Ein Nebenproblem ist bei Miezi, dass die Einspritzstelle eine wichtige Rolle spielt. Das ist teilweise wohl auch auf Typ 1 zurückzuführen (nehme ich an) und auch von Katze zu Katze unterschiedlich. Normalerweise wird empfohlen die Einspritzstelle zu wechseln, um keine Verhärtungen zu bekommen. Aber jede Einspritzstelle ist halt anders durchblutet und übergibt das Insulin auch mehr oder weniger gut an die Zellen. Aus diesem Grund hatte ich wohl auch eine TA-Meinung gelesen, dass man gerade immer die gleiche Einspritzstelle bzw. Region nehmen soll. Das macht dann wirklich sogar Sinn. Solange es keine Verhärtungen gibt, mache ich das jetzt auch immer bei Miezi so und es ist deutlich kalkulierbarer von der Insulin-Wirkung her. Der Unterschied kann bis zu 100% sein. D.h. z.B. an einer Stelle reichen 0,6IE und an einer anderen Stelle braucht man für die gleiche Wirkung 1,2IE. Alles schon beobachtet bei Miezi.

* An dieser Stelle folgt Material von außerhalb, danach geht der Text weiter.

(** * TouchManager: the device / registry state-reconciliation core

    A shallow embedding of
      - [touchdc/system/command/run/run.py]      (the command runner),
      - [touchdc/system/command/run/cmd_errors.py],
        [touchdc/system/command/reg/reg_errors.py],
        [touchdc/system/pnp_errors.py]           (the three error classifiers),
      - [touchdc/system/command/reg/reg.py]      (the registry accessor),
      - [touchdc/system/model.py]                (the device state model),
      - [touchdc/utils/observe.py]               (the notification channel).

    Python text is modelled as [string]; the text functions below follow
    CPython on 7-bit ASCII text.  External processes, the consent dialog and
    the observers are collaborators of the core: they are the methods of the
    [Host] class, and every call to one of them is recorded in a trace. *)

From Stdlib Require Import ZArith Ascii String List Bool Lia.
From stdpp Require Import base strings gmap list pretty.

Local Open Scope Z_scope.

(** ** Python text primitives *)

Module Str.

Definition code (c : ascii) : nat := nat_of_ascii c.

Definition in_range (lo hi : nat) (c : ascii) : bool :=
  (Nat.leb lo (code c)) && (Nat.leb (code c) hi).

Definition is_upper (c : ascii) : bool := in_range 65 90 c.
Definition is_lower (c : ascii) : bool := in_range 97 122 c.
Definition is_digit (c : ascii) : bool := in_range 48 57 c.
(** * Stock correlation analytics: src/utils/calculations.ts

    A shallow embedding of the scalar statistics, the Pearson correlation,
    the union-mode aligner [alignStockData] and the correlation engine
    [calculateCorrelationMatrix], followed by the properties of the
    specification that concern them.

    JavaScript numbers are IEEE-754 binary64 values, modelled by Rocq's
    primitive [float] (same format, same round-to-nearest-even [+], [-],
    [*], [/] and [sqrt]).  All NaN values are one value [nan], as in
    JavaScript.  Strings are [string], compared code unit by code unit
    (timestamps and tickers are ASCII); a [Record<string, T>] is an
    association list kept in key order, a [Set<string>] a duplicate-free
    list kept in insertion order.  Values have their declared TypeScript
    types, so the [typeof] and [Array.isArray] tests of the source always
    succeed and only the [isFinite] and length tests remain. *)

From Stdlib Require Import String.
From Stdlib Require Import Floats ZArith List Bool Lia Arith.
From Stdlib Require Import Sorted Permutation.
From Stdlib Require Uint63 OrderedTypeEx.
Import ListNotations.

Set Implicit Arguments.

(* ================================================================= *)
(** ** JavaScript primitives used by the module *)

Module JS.

Open Scope float_scope.

(** [isFinite(x)] for a value of type [number]. *)
Definition isFinite (x : float) : bool := is_finite x.

(** An array length used as a number ([arr.length] in an arithmetic
    expression).  Lengths are below 2^32, so the conversion is exact. *)
Definition of_length (n : nat) : float :=
  of_uint63 (Uint63.of_Z (Z.of_nat n)).

(** [a === b] on numbers: false on NaN, true on zeros of either sign. *)
Definition strict_eq (a b : float) : bool := (a =? b).
Lemma velocity_needs_two_timestamps_witness :
  (TRANSACTION_VELOCITY_THRESHOLD VelocityExample.cfg
     <? Z.of_nat (recent_count VelocityExample.transactions VelocityExample.cutoff)) = true
  /\ check_transaction_velocity VelocityExample.cfg CLIENT "CLIENT_001"
       VelocityExample.transactions VelocityExample.w
     = (Ok None, VelocityExample.w).
Proof.
  split.
  - reflexivity.
  - apply (velocity_needs_two_timestamps VelocityExample.cfg CLIENT "CLIENT_001"
             VelocityExample.transactions VelocityExample.w).
    simpl. lia.
Defined.

(* ===================================================================== *)
(** ** Anomaly detection: the guards *)
(* ===================================================================== *)

Lemma np_divide_nonzero (a b : float) :
  PyFloat.eq b 0 = false -> np_divide a b = Ok (a / b)%float.
Proof. intros H. unfold np_divide. rewrite H. reflexivity. Qed.



(* ===================================================================== *)
(** ** Exposure classification *)
(* ===================================================================== *)

Lemma calculate_risk_level_nonzero (exposure threshold : float) :
  PyFloat.eq threshold 0 = false ->
  exists level, calculate_risk_level exposure threshold = Ok level.
Proof.
  intros H. unfold calculate_risk_level, py_truediv. rewrite H. eauto.
Qed.

Lemma calculate_risk_level_zero (exposure threshold : float) :
  PyFloat.eq threshold 0 = true ->
  calculate_risk_level exposure threshold = Raise ZeroDivisionError.
Proof.
  intros H. unfold calculate_risk_level, py_truediv. rewrite H. reflexivity.
Qed.





(** C3, as the code has it.  At an exposure exactly equal to the configured
    threshold neither exposure check returns an alert (triggered is false);
    a check returns an alert exactly when the exposure is strictly greater
    than the threshold (and the threshold is not zero, where the check
    raises instead). *)
Theorem exposure_equal_threshold_no_alert :
  forall (cfg : Config) (key : string) (w : World),
    (forall a, outcome (check_client_exposure cfg key (CLIENT_EXPOSURE_THRESHOLD cfg)) w
               <> Ok (Some a))
    /\ (forall a, outcome (check_symbol_exposure cfg key (SYMBOL_EXPOSURE_THRESHOLD cfg)) w
                  <> Ok (Some a))
    /\ (forall exposure,
          (exists a, outcome (check_client_exposure cfg key exposure) w = Ok (Some a))
          <-> (PyFloat.eq (CLIENT_EXPOSURE_THRESHOLD cfg) 0 = false
               /\ PyFloat.gt exposure (CLIENT_EXPOSURE_THRESHOLD cfg) = true))
    /\ (forall exposure,
          (exists a, outcome (check_symbol_exposure cfg key exposure) w = Ok (Some a))
          <-> (PyFloat.eq (SYMBOL_EXPOSURE_THRESHOLD cfg) 0 = false
               /\ PyFloat.gt exposure (SYMBOL_EXPOSURE_THRESHOLD cfg) = true)).
Proof.
  intros cfg key w.
  assert (Hclient : forall exposure,
    (exists a, outcome (check_client_exposure cfg key exposure) w = Ok (Some a))
    <-> (PyFloat.eq (CLIENT_EXPOSURE_THRESHOLD cfg) 0 = false
         /\ PyFloat.gt exposure (CLIENT_EXPOSURE_THRESHOLD cfg) = true)).
  { intros exposure. unfold check_client_exposure, outcome, bind, lift, ret.
    destruct (PyFloat.eq (CLIENT_EXPOSURE_THRESHOLD cfg) 0) eqn:Hzero.
    - rewrite (calculate_risk_level_zero _ _ Hzero). simpl.
      split; [intros [a Ha]; discriminate | intros [H _]; discriminate].
    - destruct (calculate_risk_level_nonzero exposure _ Hzero) as [level Hlevel].
      rewrite Hlevel.
      destruct (PyFloat.gt exposure (CLIENT_EXPOSURE_THRESHOLD cfg)) eqn:Hgt; simpl.
      + split; [intros _; split; reflexivity | intros _; eauto].
      + split; [intros [a Ha] | intros [_ H]; discriminate].
        destruct (update_client_risk_level key level w) as [[u | e] w1];
          simpl in Ha; discriminate. }
  assert (Hsymbol : forall exposure,
    (exists a, outcome (check_symbol_exposure cfg key exposure) w = Ok (Some a))
    <-> (PyFloat.eq (SYMBOL_EXPOSURE_THRESHOLD cfg) 0 = false
         /\ PyFloat.gt exposure (SYMBOL_EXPOSURE_THRESHOLD cfg) = true)).
  { intros exposure. unfold check_symbol_exposure, outcome, bind, lift, ret.
    destruct (PyFloat.eq (SYMBOL_EXPOSURE_THRESHOLD cfg) 0) eqn:Hzero.
    - rewrite (calculate_risk_level_zero _ _ Hzero). simpl.
      split; [intros [a Ha]; discriminate | intros [H _]; discriminate].
    - destruct (calculate_risk_level_nonzero exposure _ Hzero) as [level Hlevel].
      rewrite Hlevel.
      destruct (PyFloat.gt exposure (SYMBOL_EXPOSURE_THRESHOLD cfg)) eqn:Hgt; simpl.
      + split; [intros _; split; reflexivity | intros _; eauto].
      + split; [intros [a Ha] | intros [_ H]; discriminate].
        destruct (update_symbol_risk_level key level w) as [[u | e] w1];
          simpl in Ha; discriminate. }
  split; [| split; [| split]]; [| | exact Hclient | exact Hsymbol].
  - intros a Ha.
    destruct (proj1 (Hclient (CLIENT_EXPOSURE_THRESHOLD cfg)) (ex_intro _ a Ha)) as [_ Hgt].
    rewrite PyFloatFacts.gt_irrefl in Hgt. discriminate.
  - intros a Ha.
    destruct (proj1 (Hsymbol (SYMBOL_EXPOSURE_THRESHOLD cfg)) (ex_intro _ a Ha)) as [_ Hgt].
    rewrite PyFloatFacts.gt_irrefl in Hgt. discriminate.
Qed.

Lemma exposure_equal_threshold_no_alert_witness :
  exists a,
    outcome (check_client_exposure default_config "CLIENT_001" 1000001%float) AtThreshold.w
    = Ok (Some a).
Proof.
  apply (proj2 (proj1 (proj2 (proj2 (exposure_equal_threshold_no_alert
                                       default_config "CLIENT_001" AtThreshold.w)))
                 1000001%float)).
  split; reflexivity.
Defined.

(** C3 fails at exposure = threshold: with the default thresholds, a client
    at exactly 1,000,000 and a symbol at exactly 500,000 pass a whole
    [check_exposures] without any alert being created or sent. *)
Lemma exposure_equal_threshold_not_triggered :
  outcome (check_client_exposure default_config "CLIENT_001" 1000000%float) AtThreshold.w
    = Ok None
  /\ outcome (check_symbol_exposure default_config "AAPL" 500000%float) AtThreshold.w
    = Ok None
  /\ alerts (db (exec (check_exposures default_config) AtThreshold.w)) = []
  /\ stdout (exec (check_exposures default_config) AtThreshold.w) = [].
Proof. repeat split; reflexivity. Qed.

(* ===================================================================== *)
(** ** The rate tracker *)
(* ===================================================================== *)

Lemma recent_count_count_greater (times : list Z) (cutoff : Z) :
  recent_count times cutoff = count_greater cutoff times.
Proof.
  unfold count_greater. induction times as [| t rest IH]; simpl.
  - reflexivity.
  - rewrite IH. destruct (cutoff <? t); reflexivity.
Qed.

Zur Zeit habe ich eine gute Einspritzstelle bei Miezi, wo er im Durchschnitt nur ca. 0,6IE braucht, aber ich müsste dieses im Durchschnitt alle 9 Stunden spritzen (dann, wenn die Messung mir sagt, der BZ fängt jetzt signifikant an zu steigen, kann +8, +9, +10 sein). Das ist natürlich in der Tat noch mal deutlich aufwendiger als die Aufteilung in 12 Stunden und ohne so viel Messungen. Die 0,6IE würden insofern reichen, da ich Miezi (jetzt angenommen er ist tatsächlich Typ 1!) auch nicht mehr so tief (Nadir) einstellen will. Er geht dann eh nicht mehr in Remission (sowohl wegen Typ 1 also auch da jetzt fast 2 Jahre Diabetes) und Nadire von 80-100 reichen dann vollkommen. Wenn ich mehr spritze dann geht er auch wieder <40 und das ist auf Dauer dann auch nicht gut.
Dass der MPRE heute (wieder mal) entglitten ist (BZ 416) hatte ich erwartet, denn ich hätte bei APRE+9 eigentlich noch mal messen müssen und auch spritzen müssen (0,6IE). Der APRE+6,25 war noch perfekt bei BZ 89 (bei +6 bis +7 liegt auch der Nadir bei Miezi in der Regel). Problem ist, dass ich beim entgleiten dann eigentlich mehr spritzen müsste (ca. 0,8IE) um das wieder schnell einzufangen, quasi nachzuholen. Ich hatte heute zum MPRE dann aber testweise nur die 0,6IE gespritzt. Das wird aber nicht so gut klappen voraussichtlich. Ich versuche aber mit dem „neuen Ansatz“ die Tage weiterzumachen und wir werden sehen. Schwer ist natürlich, dass der Zeitpunkt der Dosis sich durch die 9 Stunden immer wieder verschiebt und auch nachts dann mal gespritzt werden muss. Und ich bin ca. 4 mal die Woche für mindestens 4 Stunden ausser Haus, das ist für diesen „flexiblen Plan“ auch schlecht. Das schlaucht schon alles.
Das ganze war jetzt etwas länger, aber ich wollte meine Erkenntnisse und teilweise Thesen hier gerne teilen. Und um noch weiter zu „verwirren“, die „perfekte“ Phase vom 03.09.2022 bis 16.09.2022 lässt sich mit meiner These (bisher) wohl nicht erklären. Das war aber auch eine Ausnahmephase innerhalb der letzten fast 2 Jahre, die sowieso schon immer schleierhaft war, da alles wie immer war zu der Zeit.